Peggle Deluxe, or On Doing iPod Games Right
Last week, we published a review of PopCap Games’ Peggle for the iPod—a strategic block-busting title, and the first iPod game we’ve rated a flat A. (That’s after testing literally every title released since iTunes started to sell “iPod Games,” only a few of which have rated in A- territory.) Once the review was published, we received a note from PopCap: would we be interested in trying the PC or Mac versions of the game, the ones the iPod title was derived from? “It’s even better on a larger screen, where the ‘luck factor’ gradually diminishes and it becomes a true game of skill,” said the company’s representative. Sure, we thought, why not?
So here’s the interesting thing. Regardless of whether it was derived from a bigger and better computer or console title, the iPod version of Peggle deserved our flat A rating. It’s a ton of fun to play, looks good, sounds great, is accessible to anyone, and has lots of levels to keep players busy for quite some time. In other words, it’s 100% worthy of its asking price. The surprise is that when we tried the higher resolution Mac version of the title, “Peggle Deluxe,” the iPod version didn’t feel like some half-rate, sloppy port; instead, it felt like it was designed to be as good as the iPod could possibly make it, with the same levels, challenges, and controls. Is the original version better? Almost exclusively in the graphics department.

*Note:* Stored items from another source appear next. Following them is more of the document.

(* ===== verification/Provisioning.v ===== *)
(** * Provisioned runtime VMs

    Models internal/store/provisioning.go: one dedicated VM per account, asked for
    and given up by the control plane, created and deleted by the provisioner
    service, which reports each step.  [fresh] gives the ids of new VMs
    ([newProvisionedVMID] draws them at random); the advisory lock that makes the
    capacity check safe is the atomicity of the transaction.  Reports are not a
    transaction: their statements stay done when a later one fails. *)

From Stdlib Require Import Ascii.
From S2P Require Import Prelude.
From S2P Require Import GoLib.
From S2P Require Import Schema.
From S2P Require Import Common.
From S2P Require Import Manifests.
From S2P Require Import Registry.
From S2P Require Import NetIP.
Open Scope Z_scope.

Definition ProvisionerOperatorID : string := "aleph-provisioner".
Definition maxProvisionerFailureRunes : nat := 1024.
Definition maxProvisionerRefusalRunes : nat := 512.
Definition spareNodeQuietAfter : Z := 5 * minute_us.

Record ProvisioningPolicy := MkProvisioningPolicy {
  pp_Regions : list string;
  pp_MaxVMs : Z;
  pp_TrialMaxVMs : Z;
  pp_WarmSpares : Z;
  pp_SetupTimeout : Z;
  pp_RetireAfter : Z;
  pp_NodeSilentAfter : Z;
  (** [None] is the zero time. *)
  pp_UpSince : option Z
}.

(** [vr_AllowTrialVM] is the answer of the callback, [None] when there is none. *)
Record VMRequest := MkVMRequest { vr_CleanupRuntimeID : string; vr_AllowTrialVM : option bool }.

Record ProvisionerReport := MkProvisionerReport {
  pr_State : string; pr_ItemHash : string; pr_CRNHash : string; pr_PublicIP : string;
  pr_NodePublicKey : string; pr_Failure : string; pr_Progress : string; pr_Refusal : string }.

Record ProvisioningSummary := MkProvisioningSummary {
  ps_TimedOut : nat; ps_AccountsGone : nat; ps_Retired : nat; ps_NodeSilent : nat;
  ps_NodeSilentHeld : nat; ps_SparesCreated : nat; ps_RuntimesReset : nat }.
#[export] Instance ProvisioningSummary_eta : Eta ProvisioningSummary := λ r,
  MkProvisioningSummary r.(ps_TimedOut) r.(ps_AccountsGone) r.(ps_Retired) r.(ps_NodeSilent)
    r.(ps_NodeSilentHeld) r.(ps_SparesCreated) r.(ps_RuntimesReset).

Definition lostRuntimeDataMessage : string :=
  "This runtime's private server was replaced, and the data stored on it could not be kept. It starts fresh next time.".

(** ** Reading *)

Definition vm_is (st : VMState) (v : ProvisionedVM) : bool := bool_decide (v.(vm_state) = st).
Definition vm_live (v : ProvisionedVM) : bool := negb (vm_is Deleted v).
Definition vm_wanted (v : ProvisionedVM) : bool := bool_decide (v.(vm_desired) = Present).

(** [account_id::text = $1]. *)
Definition vm_of (account : string) (v : ProvisionedVM) : bool := null_eqb v.(vm_account_id) account.

Definition ValidRegion (region : string) : bool :=
  (region =?s "") ||
  ((str_len region <=? 32)
   && match bytes_of region with c :: _ => negb (Ascii.eqb c "-"%char) | [] => false end
   && forallb (λ c, let n := N_of_ascii c in
        ((97 <=? n) && (n <=? 122) || (48 <=? n) && (n <=? 57) || (n =? 45))%N) (bytes_of region)).

Definition RegionIsProvisioned (p : ProvisioningPolicy) (region : string) : bool :=
  let region := ToLower (TrimSpace region) in
  if (region =?s "") || (p.(pp_MaxVMs) <=? 0) then false
  else existsb (λ candidate, EqualFold (TrimSpace candidate) region) p.(pp_Regions).

Definition AccountProvisionedRegion (accountID : string) (policy : ProvisioningPolicy) : Tx string :=
  db ← gets id;
  a ← require (db.(db_accounts) !! TrimSpace accountID) ErrAccountNotFound;
  refuse_if (not_null a.(ac_deleted_at)) ErrAccountNotFound;;
  mret (if RegionIsProvisioned policy a.(ac_runtime_region) then a.(ac_runtime_region) else ""%string).

(** The node's last heartbeat, or else when the VM became ready. *)
Definition provisionedVMLastSeen (db : Db) (id : string) (v : ProvisionedVM) : Z :=
  coalesce (coalesce2 (ho_last_heartbeat_at <$> db.(db_hosts) !! id) v.(vm_ready_at)) v.(vm_state_changed_at).

Definition by_requested (x y : string * ProvisionedVM) : bool := x.2.(vm_requested_at) <=? y.2.(vm_requested_at).

(** A VM with [NodeSeenAt], its node's last heartbeat. *)
Definition ProvisionerWork (db : Db) : list (string * ProvisionedVM * option Z) :=
  (λ kv : string * ProvisionedVM, (kv.1, kv.2, ho_last_heartbeat_at <$> db.(db_hosts) !! kv.1))
    <$> order_by by_requested (select (λ _ v, vm_live v) db.(db_vms)).

Definition ListProvisionedVMs (includeDeleted : bool) (db : Db) : list (string * ProvisionedVM) :=
  order_by (λ x y, by_requested y x) (select (λ _ v, includeDeleted || vm_live v) db.(db_vms)).

Definition ProvisionedVMOf (vmID : string) : Tx (string * ProvisionedVM) :=
  db ← gets id;
  v ← require (db.(db_vms) !! TrimSpace vmID) ErrProvisionedVMNotFound;
  mret (TrimSpace vmID, v).
(* ===== verification/Placement.v ===== *)
(** * Choosing a node for a runtime

    Models the placement queries of internal/store/store.go (7378-7650): which
    nodes may run, stop or wipe a runtime.  A node must be trusted by the
    registry, able to run Android, recently heard from and, when the control
    plane provisioned it for one account, that account's.  [FOR UPDATE] and
    [SKIP LOCKED] are not modelled.

    The queries join the registry's tables; what placement relies on from the
    registry is the class [NodeTrust], which [Registry]'s lemmas discharge. *)

From S2P Require Import Prelude.
From S2P Require Import GoLib.
From S2P Require Import Schema.
From S2P Require Import Common.
From S2P Require Import Registry.
From S2P Require Import Provisioning.
Open Scope Z_scope.

(** ** What the registry promises *)

(** [trusts now db node key]: the join [approved_nodes n JOIN node_operators o
    JOIN approved_node_keys k] holds a row for this node and this public key
    that authorizes at [now].  Only keys that may authenticate are trusted, and
    none of a revoked node. *)
Class NodeTrust := {
  trusts : Z → Db → string → string → bool;
  trusts_authorized : ∀ now db node key, trusts now db node key = true →
    ∃ v k, (v, k) ∈ authorized_keys now node db ∧ k.(nk_public_key) = key;
  trusts_revoked : ∀ now db node key, node_revoked node db → trusts now db node key = false
}.

(** ** The queries *)

Section placement.
Context `{Trust : NodeTrust}.

Definition heartbeat_window : Z := 2 * minute_us.

(** The conditions every query shares: trusted, [docker_socket], [binder] and a
    heartbeat in the last two minutes. *)
Definition host_ready (now : Z) (db : Db) (hostID : string) (h : Host) : bool :=
  trusts now db hostID h.(ho_public_key)
  && h.(ho_docker_socket) && h.(ho_binder) && (now - heartbeat_window <=? h.(ho_last_heartbeat_at)).

(** What the runtime needs of its node.  The queries can also ask for a camera;
    both callers ask for none. *)
Definition requireFiles (r : Runtime) : bool :=
  EqualFold r.(rt_file_mode) "upload-only" || EqualFold r.(rt_file_mode) "bidirectional".
Definition requireCamera : bool := false.

Definition cameras_in_use (db : Db) (hostID runtimeID : string) : Z :=
  Z.of_nat (count_where (λ id r, null_eqb r.(rt_host_id) hostID && negb (id =?s runtimeID) && rt_live r
    && (r.(rt_desired_state) =?s "running") && (r.(rt_camera_mode) =?s "passthrough")) db.(db_runtimes)).

Definition host_suits (db : Db) (runtimeID : string) (r : Runtime) (hostID : string) (h : Host) : bool :=
  (negb r.(rt_audio_enabled) || h.(ho_audio_streaming))
  && (negb (requireFiles r) || h.(ho_file_import))
  && (negb requireCamera || h.(ho_camera_passthrough) && (cameras_in_use db hostID runtimeID <? h.(ho_camera_slots))).

(** [COALESCE((SELECT runtime_region FROM accounts WHERE id = a), '')]. *)
Definition account_region (db : Db) (accountID : string) : string :=
  coalesce (ac_runtime_region <$> db.(db_accounts) !! accountID) "".

(** [ORDER BY last_heartbeat_at DESC LIMIT 1]. *)
Definition newest_host (p : string → Host → bool) (db : Db) : option string :=
  fst <$> head (order_by (λ x y : string * Host, y.2.(ho_last_heartbeat_at) <=? x.2.(ho_last_heartbeat_at))
                  (select p db.(db_hosts))).

Definition requireReadyRuntimeHostTX (now : Z) (hostID runtimeID : string) (r : Runtime) : Tx string :=
  let hostID := TrimSpace hostID in
  refuse_if (hostID =?s "") ErrNoReadyHost;;
  db ← gets id;
  h ← require (db.(db_hosts) !! hostID) ErrNoReadyHost;
  refuse_if (negb (host_ready now db hostID h && host_suits db runtimeID r hostID h
                   && provisionedHostServesAccount db hostID r.(rt_account_id))) ErrNoReadyHost;;
  mret hostID.

(** The nodes a new placement chooses from. *)
Definition placeable (now : Z) (db : Db) (runtimeID : string) (r : Runtime) (hostID : string) (h : Host) : bool :=
  host_ready now db hostID h && host_suits db runtimeID r hostID h
  && (h.(ho_region) =?s account_region db r.(rt_account_id))
  && provisionedHostServesAccount db hostID r.(rt_account_id).

(** [if err == nil return; if err != ErrNoReadyHost return err]. *)
Definition unless_ready {A} (m alternative : Tx A) : Tx A := λ db,
  match m db with
  | (db', inl e) => if bool_decide (e = ErrNoReadyHost) then alternative db' else (db', inl e)
  | res => res
  end.

Definition pickReadyRuntimeHostTX (now : Z) (preferredHostID runtimeID : string) (r : Runtime) : Tx string :=
  let query := (db ← gets id; require (newest_host (placeable now db runtimeID r) db) ErrNoReadyHost) in
  if TrimSpace preferredHostID =?s "" then query
  else unless_ready (requireReadyRuntimeHostTX now preferredHostID runtimeID r) query.

Definition runtimeUsesNodeLocalBlob (r : Runtime) : bool :=
  if valueOrEmpty r.(rt_blob_manifest_json) =?s "" then false
  else let kind := ToLower (valueOrEmpty r.(rt_blob_store_kind)) in (kind =?s "") || (kind =?s "local-disk").

Definition runtimeStartHostTX (now : Z) (runtimeID : string) (r : Runtime) : Tx string :=
  let currentHostID := valueOrEmpty r.(rt_host_id) in
  if negb (currentHostID =?s "") then pickReadyRuntimeHostTX now currentHostID runtimeID r
  else if runtimeUsesNodeLocalBlob r then
    let blobHostID := valueOrEmpty r.(rt_blob_host_id) in
    refuse_if (blobHostID =?s "") ErrRuntimeBlobOwner;;
    requireReadyRuntimeHostTX now blobHostID runtimeID r
  else pickReadyRuntimeHostTX now "" runtimeID r.

Definition cleanup_candidate (now : Z) (db : Db) (accountID : string) (hostID : string) (h : Host) : bool :=
  host_ready now db hostID h && (h.(ho_region) =?s account_region db accountID)
  && provisionedHostServesAccount db hostID accountID.

Definition pickCleanupHostTX (now : Z) (r : Runtime) : Tx string :=
  db ← gets id;
  require (newest_host (cleanup_candidate now db r.(rt_account_id)) db) ErrNoReadyHost.

Definition runtimeCleanupHostTX (now : Z) (r : Runtime) : Tx string :=
  let currentHostID := valueOrEmpty r.(rt_host_id) in
  if negb (currentHostID =?s "") then mret currentHostID
  else
    let blobHostID := valueOrEmpty r.(rt_blob_host_id) in
    if negb (blobHostID =?s "") then mret blobHostID
    else if runtimeUsesNodeLocalBlob r then throw ErrRuntimeBlobOwner
    else pickCleanupHostTX now r.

But even then, they’re close. At least, close enough.
The two shots above show the differences between the iPod and Mac versions—you can guess which is which. More screenshots of the Mac version are below. Would we prefer the Mac version, if all other things were equal? Yes. But they’re not. You can’t fit a Mac in your pocket. And the iPod version costs less.
There’s a lot to love about the presentation on the Mac version. Peggle’s Extreme Fever mode, which ends every stage with the opportunity to score bonus points based on where your ball lands, is now laced with even cooler special effects for both the ball’s motion and the beams of light that emanate from the bonus well you hit. All of the stages, pegs, blocks, and other art benefit from the computer monitor’s higher resolution. And stage selection is more natural, with on-screen maps of several levels rather than a Cover Flow-styled scrolling display. But these points are all small, suggesting just how great a job PopCap did with the iPod version: you don’t lose any of these things, and it doesn’t become any less skill-oriented; the iPod’s art is just slightly downsampled.
Is there a lesson for iPod game developers to learn from PopCap’s release of Peggle? Actually, there are two. First, release a contemporary console- or computer-quality game on the iPod, and you’ll win people over. Too many iPod games look like the shovelware sold for mobile phones, and it’s hard to get excited about them; porting downsampled console titles, assuming their controls work, is the right strategy. And second, consider iPod-exclusive content—perhaps a full slate of entirely iPod-specific levels—as a way to make fans interested in a second, related purchase. Since Peggle Deluxe’s levels are exactly the same as the ones in the iPod version of Peggle, there’s no reason to buy both unless you need pocket- and non-pocket-sized versions. If they had different levels, though, that would be a strong incentive for fans of the iPod version to buy the Mac or PC version. This doesn’t mean “cripple the iPod version,” because fewer levels would have made Peggle less recommendable; rather, it means “different and equally good levels.” A great experience on the iPod will lead to a follow-up purchase for a computer or console; a mediocre iPod experience will lead to nothing.
In any case, this weekend was spent playing lots and lots of Peggle Deluxe—perhaps too much, considering everything else that needs to be getting done right now. But from a gamer’s perspective, that’s a really good thing. Regardless of format, consider us fully on board for the inevitable Peggle 2.